[Task to complete]
Starting at the first line of the records below, transcribe each line exactly, ending with the line that contains "revert J err.".

[Dataset excerpts]
Lemma remove_each_triple (J : disk → Prop) l err :
  (∀ s, J s → P s) → (∀ q s, q ∈ l → J s → J (delete q s)) → StronglySorted deeper l →
  triple FL P (λ s, J s ∧ (FL → err = None → all_listed l s)) (remove_each l err)
    (λ r s, J s ∧ (FL → err = None → r = inr ()) ∧
      (r = inr () → err = None ∧ ∀ q, q ∈ l → s !! q = None)).
Proof.
  revert J err. induction l as [|q l IH]; intros J err HP HJ Hsort; cbn [remove_each].
  { apply triple_ret. intros s [Hs _]. destruct err; split_and!; try done.
    intros _. split; [done|]. intros q Hq. by apply not_elem_of_nil in Hq. }
  eapply triple_bind; [apply unlink_triple; [done|intros; apply HJ; [left|done]|done]|].
  intros r. apply StronglySorted_inv in Hsort as [Hsort _].
  assert (∀ q' s, q' ∈ l → J s → J (delete q' s)) as HJl by (intros; apply HJ; [by right|done]).
  assert (∀ e, triple FL P (λ s, J s ∧ (FL → err ≠ None)) (remove_each l (Some e))
    (λ r s, J s ∧ (FL → err = None → r = inr ()) ∧
      (r = inr () → err = None ∧ ∀ q', q' ∈ q :: l → s !! q' = None))) as Hfailed.
  { intros e. apply (triple_pre _ _ (λ s, (FL → err ≠ None) ∧ J s)); [|by intros s []].
    apply triple_pre_and. intros HF. eapply triple_mono; [by apply (IH J (Some e))|done|].
    intros r' s (Hs & _ & Hr). split_and!; [done|by intros ? ?%HF|]. by intros [? _]%Hr. }
  assert (triple FL P (λ s, J s ∧ s !! q = None ∧ (FL → err = None → all_listed l s)) (remove_each l err)
    (λ r s, J s ∧ (FL → err = None → r = inr ()) ∧
      (r = inr () → err = None ∧ ∀ q', q' ∈ q :: l → s !! q' = None))) as Hdone.
  { eapply triple_mono; [apply (IH (λ s, J s ∧ s !! q = None))|..].
    - by intros s [Hs _]; apply HP.
    - intros q' s Hq' [Hs Hn]. split; [by apply HJl|].
      destruct (decide (q = q')) as [<-|]; [by rewrite lookup_delete_eq|by rewrite lookup_delete_ne].
    - done.
    - by intros s (Hs & Hn & Hall).
    - intros r' s ([Hs Hn] & HF & Hr). split_and!; [done|done|]. intros Hret.
      destruct (Hr Hret) as [? Hl]. split; [done|]. intros q' [->|?]%elem_of_cons; [done|by apply Hl]. }
  destruct r as [[]|[]]; first [exact Hdone|apply Hfailed].
Qed.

[Written response]
Lemma remove_each_triple (J : disk → Prop) l err :
  (∀ s, J s → P s) → (∀ q s, q ∈ l → J s → J (delete q s)) → StronglySorted deeper l →
  triple FL P (λ s, J s ∧ (FL → err = None → all_listed l s)) (remove_each l err)
    (λ r s, J s ∧ (FL → err = None → r = inr ()) ∧
      (r = inr () → err = None ∧ ∀ q, q ∈ l → s !! q = None)).
Proof.
  revert J err. induction l as [|q l IH]; intros J err HP HJ Hsort; cbn [remove_each].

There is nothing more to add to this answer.